**What you need to do**
Write out, from the entries below, exactly the lines that run between the lines holding "(* ===== verification/ProxyMix.v ===== *)" and "alone, so that", inclusive, and stop there.

**Provided material**
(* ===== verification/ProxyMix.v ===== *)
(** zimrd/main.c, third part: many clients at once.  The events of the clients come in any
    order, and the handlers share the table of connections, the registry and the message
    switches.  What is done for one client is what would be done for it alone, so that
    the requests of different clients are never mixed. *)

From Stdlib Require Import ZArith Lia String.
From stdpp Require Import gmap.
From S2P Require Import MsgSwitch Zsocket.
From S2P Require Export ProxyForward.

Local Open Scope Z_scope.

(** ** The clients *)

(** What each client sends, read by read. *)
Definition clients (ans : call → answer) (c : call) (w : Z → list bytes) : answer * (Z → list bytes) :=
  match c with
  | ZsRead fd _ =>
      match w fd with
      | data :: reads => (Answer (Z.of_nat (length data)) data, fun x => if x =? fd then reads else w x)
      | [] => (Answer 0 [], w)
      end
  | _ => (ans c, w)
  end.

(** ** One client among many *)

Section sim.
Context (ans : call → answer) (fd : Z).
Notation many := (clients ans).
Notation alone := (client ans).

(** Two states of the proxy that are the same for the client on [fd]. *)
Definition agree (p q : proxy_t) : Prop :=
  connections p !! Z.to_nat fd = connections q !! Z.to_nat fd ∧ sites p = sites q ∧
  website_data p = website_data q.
* * *
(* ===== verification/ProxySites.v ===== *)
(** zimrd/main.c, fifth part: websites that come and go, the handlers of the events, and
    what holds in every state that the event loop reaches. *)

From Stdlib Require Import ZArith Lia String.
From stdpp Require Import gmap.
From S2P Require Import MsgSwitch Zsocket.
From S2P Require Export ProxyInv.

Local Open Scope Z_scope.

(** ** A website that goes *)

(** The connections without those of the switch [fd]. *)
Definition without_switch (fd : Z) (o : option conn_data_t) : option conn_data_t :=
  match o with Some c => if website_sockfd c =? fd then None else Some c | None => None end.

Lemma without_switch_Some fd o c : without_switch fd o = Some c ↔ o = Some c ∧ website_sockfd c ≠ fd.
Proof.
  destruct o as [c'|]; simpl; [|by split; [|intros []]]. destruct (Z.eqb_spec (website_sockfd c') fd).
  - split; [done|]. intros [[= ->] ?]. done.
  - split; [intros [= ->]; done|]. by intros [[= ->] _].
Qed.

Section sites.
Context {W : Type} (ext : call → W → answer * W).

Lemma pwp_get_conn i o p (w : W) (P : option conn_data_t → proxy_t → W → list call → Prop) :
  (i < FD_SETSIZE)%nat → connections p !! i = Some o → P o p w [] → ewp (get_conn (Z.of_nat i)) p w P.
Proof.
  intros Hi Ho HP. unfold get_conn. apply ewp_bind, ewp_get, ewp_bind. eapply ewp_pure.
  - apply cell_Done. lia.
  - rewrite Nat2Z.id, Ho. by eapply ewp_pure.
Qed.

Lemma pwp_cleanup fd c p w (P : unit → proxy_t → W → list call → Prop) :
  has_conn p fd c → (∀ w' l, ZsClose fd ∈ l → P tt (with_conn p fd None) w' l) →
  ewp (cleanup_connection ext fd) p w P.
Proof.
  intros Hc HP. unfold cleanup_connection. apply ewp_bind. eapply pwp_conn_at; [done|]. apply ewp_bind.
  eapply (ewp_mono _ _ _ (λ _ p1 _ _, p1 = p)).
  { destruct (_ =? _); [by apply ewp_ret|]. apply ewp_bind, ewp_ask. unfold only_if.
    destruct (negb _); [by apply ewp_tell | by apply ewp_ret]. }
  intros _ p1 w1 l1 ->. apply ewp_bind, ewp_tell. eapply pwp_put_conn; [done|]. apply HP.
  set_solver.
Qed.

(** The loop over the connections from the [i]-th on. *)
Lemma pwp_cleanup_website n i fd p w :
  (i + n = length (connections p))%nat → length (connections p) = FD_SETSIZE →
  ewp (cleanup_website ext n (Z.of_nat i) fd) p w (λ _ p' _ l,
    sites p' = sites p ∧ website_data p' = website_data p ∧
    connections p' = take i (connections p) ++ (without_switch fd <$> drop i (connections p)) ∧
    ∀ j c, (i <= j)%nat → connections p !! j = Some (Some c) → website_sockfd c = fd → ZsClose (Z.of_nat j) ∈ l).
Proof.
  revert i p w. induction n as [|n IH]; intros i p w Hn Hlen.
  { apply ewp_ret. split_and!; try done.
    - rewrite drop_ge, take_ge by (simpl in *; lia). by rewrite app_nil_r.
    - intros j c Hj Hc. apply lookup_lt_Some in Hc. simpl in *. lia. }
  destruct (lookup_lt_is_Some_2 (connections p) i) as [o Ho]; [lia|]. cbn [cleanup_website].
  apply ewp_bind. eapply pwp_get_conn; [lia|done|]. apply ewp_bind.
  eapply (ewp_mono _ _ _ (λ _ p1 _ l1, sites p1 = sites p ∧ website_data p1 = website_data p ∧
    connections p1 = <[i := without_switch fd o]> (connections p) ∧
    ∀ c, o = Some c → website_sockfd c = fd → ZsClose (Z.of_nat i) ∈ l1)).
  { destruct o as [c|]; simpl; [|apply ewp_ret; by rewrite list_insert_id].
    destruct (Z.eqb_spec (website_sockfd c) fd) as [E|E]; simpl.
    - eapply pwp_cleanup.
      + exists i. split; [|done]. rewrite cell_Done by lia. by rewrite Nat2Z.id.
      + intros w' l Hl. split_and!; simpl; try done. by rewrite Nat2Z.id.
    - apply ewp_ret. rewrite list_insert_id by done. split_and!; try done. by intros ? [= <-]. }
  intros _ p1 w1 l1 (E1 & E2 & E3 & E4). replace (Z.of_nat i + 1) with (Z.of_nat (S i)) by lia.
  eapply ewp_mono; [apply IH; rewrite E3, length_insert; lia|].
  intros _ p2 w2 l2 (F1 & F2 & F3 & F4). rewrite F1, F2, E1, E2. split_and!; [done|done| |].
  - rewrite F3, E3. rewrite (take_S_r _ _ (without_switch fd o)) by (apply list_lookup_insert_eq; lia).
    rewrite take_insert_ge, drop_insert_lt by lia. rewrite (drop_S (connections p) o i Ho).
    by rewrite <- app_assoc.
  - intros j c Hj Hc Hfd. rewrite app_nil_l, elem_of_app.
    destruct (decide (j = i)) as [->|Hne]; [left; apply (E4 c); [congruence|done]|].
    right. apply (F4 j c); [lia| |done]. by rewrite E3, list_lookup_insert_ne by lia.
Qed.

**Exercise solution**
(* ===== verification/ProxyMix.v ===== *)
(** zimrd/main.c, third part: many clients at once.  The events of the clients come in any
    order, and the handlers share the table of connections, the registry and the message
    switches.  What is done for one client is what would be done for it alone, so that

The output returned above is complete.